What to pack for winter camping 

Ready to start assembling your winter camping kit? Let’s begin with the essentials:

  • Check whether you have a four-season tent. If you’re bringing your own tent, a four-season model is best for withstanding strong gusts of wind, snow and other forms of winter weather. A three-season tent is also fine in most cases but will be less resilient to wind and precipitation – if you’re bringing one, you’ll want to pack extra layers and blankets just in case. Make sure you only take the size of tent you need, too – the smaller your tent, the less time the air inside will take to heat up. 
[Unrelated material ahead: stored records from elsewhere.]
(** Using a kept property in the middle of a body. *)
Lemma wp_keeps {A} (I : ConnPanel -> Prop) (m : M A) Q E s :
  keeps I m -> I s ->
  (forall a s', I s' -> Q a s') ->
  (forall e s', I s' -> E e s') ->
  wp m Q E s.
Proof. intros Hk HI HQ HE. eapply wp_mono; [apply Hk, HI | auto | auto]. Qed.

Lemma keeps_ret {A} I (a : A) : keeps I (ret a).
Proof. intros s HI. exact HI. Qed.

Lemma keeps_raise {A} I e : keeps I (@raise A e).
Proof. intros s HI. exact HI. Qed.

Lemma keeps_get I : keeps I get.
Proof. intros s HI. exact HI. Qed.

Lemma keeps_call {A} I (o : outcome A) : keeps I (call o).
Proof. intros s HI. rewrite wp_call. destruct o; exact HI. Qed.

Lemma keeps_modify (I : ConnPanel -> Prop) f : (forall s, I s -> I (f s)) -> keeps I (modify f).
Proof. intros Hf s HI. apply Hf, HI. Qed.

Lemma keeps_bind {A B} I (m : M A) (k : A -> M B) :
  keeps I m -> (forall a, keeps I (k a)) -> keeps I (bind m k).
Proof.
  intros Hm Hk s HI. rewrite wp_bind.
  apply (wp_keeps I); auto.
Qed.

Lemma keeps_try_except {A} I (m : M A) handles handler :
  keeps I m -> keeps I handler -> keeps I (try_except m handles handler).
Proof.
  intros Hm Hh s HI. rewrite wp_try_except.
  apply (wp_keeps I); auto. intros e s' HI'.
  destruct (handles e); [apply Hh, HI' | exact HI'].
Qed.
Lemma explicitField_pointer (env : TypeEnv) (rec : nat -> state -> state * outcome)
    (oid : nat) (ot : option type) (a : addr) (i : nat) (f : StructField.t) (st : state)
    (field : value) (tg : tag.t) (n : string) :
  load (heap st) (fieldAddr a i) = Some field ->
  isZero field = true ->
  parseTag (StructField.Tag f) = (Some tg, None) ->
  StructField.Exported f = true ->
  tag.Inline tg = false ->
  tag.Name tg = EmptyString ->
  StructField.Type_ f = TPtr (TStruct n) ->
  let fa := fieldAddr a i in
  let na : addr := (length (heap st), []) in
  let lit := objectLit (Some (TPtr (TStruct n), VPtr na)) (tag.Private tg) true false in
  let create :=
    if tag.Private tg || negb (typeTaken (graph st) (TPtr (TStruct n))) then
      match rec (length (objects st))
              (registered lit (TPtr (TStruct n))
                 (setHeap st (heap st ++ [Zero env (TStruct n)])%list)) with
      | (st4, Done) =>
          match setField fa (VPtr na) st4 with
          | Some st5 => (addDep oid (StructField.Name f) (length (objects st)) st5, Done)
          | None => (st4, Panicked)
          end
      | r => r
      end
    else (refused lit (setHeap st (heap st ++ [Zero env (TStruct n)])%list),
          Failed (ErrTwoUnnamed (TPtr (TStruct n)))) in
  explicitField env rec oid ot a i f st =
    if tag.Private tg then create
    else
      match findAssignable env (objects st) (TPtr (TStruct n)) (unnamed (graph st)) with
      | ScanPanic => (st, Panicked)
      | Found eid x =>
          match setField fa (boxFor (TPtr (TStruct n)) x) st with
          | None => (st, Panicked)
          | Some st1 => (addDep oid (StructField.Name f) eid st1, Done)
          end
      | NotFound => create
      end.
Proof.
  intros Hload Hz Htag Hexp Hinl Hname Hty fa na lit create. unfold explicitField.
  rewrite Hload, Htag, Hexp, Hinl, Hname, Hty. unfold isNilOrZero. rewrite Hz.
  cbn [negb andb kindOf Kind_eqb isStructPtr String.eqb].
  assert (Hc : (let (na0, st1) := newValue (Zero env (TStruct n)) st in
       let (newObj, st2) :=
         newObject (objectLit (Some (TPtr (TStruct n), VPtr na0)) (tag.Private tg) true false)
           st1 in
       match Provide [newObj] st2 with
       | (st3, Done) =>
           match rec newObj st3 with
           | (st4, Done) =>
               match setField (fieldAddr a i) (VPtr na0) st4 with
               | Some st5 => (addDep oid (StructField.Name f) newObj st5, Done)
               | None => (st4, Panicked)
               end
           | r => r
           end
       | r => r
       end) = create).
  { unfold newValue.
    change (newObject ?l ?s) with (length (objects s), snd (newObject l s)).
    cbv beta iota.
    change (mkState (heap st ++ [Zero env (TStruct n)])%list (objects st) (graph st))
      with (setHeap st (heap st ++ [Zero env (TStruct n)])%list).
    rewrite provideFresh_spec. simpl fst. cbn [isStructPtr kindOf Kind_eqb].
    unfold create. fold na. fold lit. simpl graph. simpl objects.
    destruct (tag.Private tg || negb (typeTaken (graph st) (TPtr (TStruct n)))); [|reflexivity].
    destruct (rec _ _) as [st4 []]; reflexivity. }
  rewrite Hc. destruct (tag.Private tg); [reflexivity|].
  destruct (findAssignable _ _ _ _); reflexivity.
Qed.

Lemma findAssignable_find (env : TypeEnv) (objs : list Object) (ft : type) (l : list nat) :
  (forall eid, eid ∈ l ->
     exists e x, objs !! eid = Some e /\ Value e = Some x /\ reflectType e = Some (fst x)) ->
  findAssignable env objs ft l =
    match List.find (isCandidate env objs ft) l with
    | Some eid =>
        match objs !! eid with
        | Some e => match Value e with Some x => Found eid x | None => ScanPanic end
        | None => ScanPanic
        end
    | None => NotFound
    end.
Proof.
  induction l as [|eid l IH]; intros Hl; simpl; [reflexivity|].
  destruct (Hl eid) as (e & x & He & Hv & Ht); [left|].
  unfold isCandidate at 1. rewrite He, Ht.
  destruct (private e); simpl.
  - apply IH. intros k Hk. apply Hl. right. exact Hk.
  - destruct (AssignableTo env (fst x) ft).
    + rewrite He, Hv. reflexivity.
    + apply IH. intros k Hk. apply Hl. right. exact Hk.
Qed.

Lemma find_isCandidate (env : TypeEnv) (objs : list Object) (ft : type) (l : list nat)
    (eid : nat) :
  List.find (isCandidate env objs ft) l = Some eid ->
  eid ∈ l /\ isCandidate env objs ft eid = true.
Proof.
  intros H. apply find_some in H as [Hin Hc]. split; [|exact Hc].
  apply list_elem_of_In. exact Hin.
Qed.

Lemma setField_load (fa : addr) (x : value) (st st1 : state) :
  setField fa x st = Some st1 -> load (heap st1) fa = Some x.
Proof.
  unfold setField, store, load.
  destruct (heap st !! fst fa) as [v|] eqn:Hv; [|discriminate].
  destruct (writePath v (snd fa) x) as [v'|] eqn:Hw; [|discriminate].
  simpl. intros [= <-]. simpl.
  rewrite list_lookup_insert_eq by (eapply lookup_lt_Some; eauto).
  clear Hv. revert v v' Hw. induction (snd fa) as [|i p IH]; intros v v'; simpl.
  - intros [= <-]. reflexivity.
  - destruct v as [| | | |fs|]; try discriminate.
    destruct (fs !! i) as [w|] eqn:Hi; [|discriminate].
    destruct (writePath w p x) as [w'|] eqn:Hw'; [|discriminate].
    intros [= <-]. rewrite list_lookup_insert_eq by (eapply lookup_lt_Some; eauto).
    eapply IH; eauto.
Qed.

Lemma setField_objects (fa : addr) (x : value) (st st1 : state) :
  setField fa x st = Some st1 -> objects st1 = objects st /\ graph st1 = graph st.
Proof.
  unfold setField. destruct (store (heap st) fa x); [|discriminate].
  intros [= <-]. auto.
Qed.

Lemma load_setField (fa : addr) (x field : value) (st : state) :
  load (heap st) fa = Some field -> exists st1, setField fa x st = Some st1.
Proof.
  unfold setField, store, load.
  destruct (heap st !! fst fa) as [v|]; [|discriminate].
  intros Hr.
  assert (Hw : exists v', writePath v (snd fa) x = Some v').
  { revert v Hr. induction (snd fa) as [|i p IH]; intros v; simpl; [eauto|].
    destruct v as [| | | |fs|]; try discriminate.
    destruct (fs !! i) as [w|]; [|discriminate].
    intros Hr. destruct (IH w Hr) as [w' ->]. eauto. }
  destruct Hw as [v' ->]. simpl. eauto.
Qed.
(** With 6 GB or less (and not zero) it sends the install command. *)
Lemma set_boot_options_installs_when_short (w : World) (d : Device) (q : Q)
      (image_name : string) (volume : option string) :
  appliance w (now w) = Some d ->
  _get_free_space w = (Ok (PyFloat (Finite q)), w) ->
  ~ (q == 0)%Q ->
  (q <= inject_Z 6)%Q ->
  exists options,
    issued (snd (set_boot_options image_name volume w))
    = issued w ++ [Install image_name volume options].
Proof.
  intros Hd Hget Hnz Hle.
  pose proof (check_free_space_finite w w q 6 Hget Hnz) as Hgate.
  rewrite (proj2 (Qle_bool_iff _ _) Hle) in Hgate.
  rewrite (set_boot_options_after_gate image_name volume w d _ Hd Hgate eq_refl).
  eexists. unfold bind. rewrite wait_for_image_installed_run.
  destruct (fst (poll_outcome _ _ _ _)) as [[|]|e|]; reflexivity.
Qed.

(** C1, on the code: with the 7.10 GB of the docstring free, more than the
    6 GB asked for, [set_boot_options] raises "Not enough free space" and
    sends no command; with 5.00 GB free it sends the install command (and
    here returns, the installation completing after 100 seconds). *)
Theorem set_boot_options_gate_inverted :
  set_boot_options iso (Some "HD1.2") (steady Py3 "7.10")
  = (Raise (RuntimeError "Not enough free space to install OS"), steady Py3 "7.10")
  /\ fst (set_boot_options iso (Some "HD1.2") (installing "5.00" 100)) = Ok tt
  /\ issued (snd (set_boot_options iso (Some "HD1.2") (installing "5.00" 100)))
     = [Install iso (Some "HD1.2") []].
Proof. repeat split; vm_compute; reflexivity. Qed.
  • The best sleeping bag possible, ideally a four-season model. Check the weather forecast and make sure that the chilliest parts of the night sit snugly within the ‘comfort rating’ of your sleeping bag (i.e., the temperature range indicating when the average user will start to feel too cold to sleep comfortably). This information is often provided with the sleeping bag or on the manufacturer’s website. As with tents, in many cases you can get away with a three-season model and pack extra layers or a sleeping bag liner to compensate. In the market for a new sleeping bag but unsure where to start? For more information about choosing the best sleeping bag for your needs, click here

  • Lots of layers. Trust us wearing a thermal top, a long-sleeve t-shirt and a chunky fleece to bed is always a much better experience than having to sleep in your coat. Layers provide a sliding scale of warmth rather than a binary choice between being too hot or too cold and are also much more breathable than bulky outerwear. Bring a synthetic or merino wool base layer – this is needed to wick moisture away from the skin, which is why most other fabrics (especially cotton) are out. Any layers on top should be warm enough to trap your body heat but still breathable, as any trapped moisture could quickly cool you down.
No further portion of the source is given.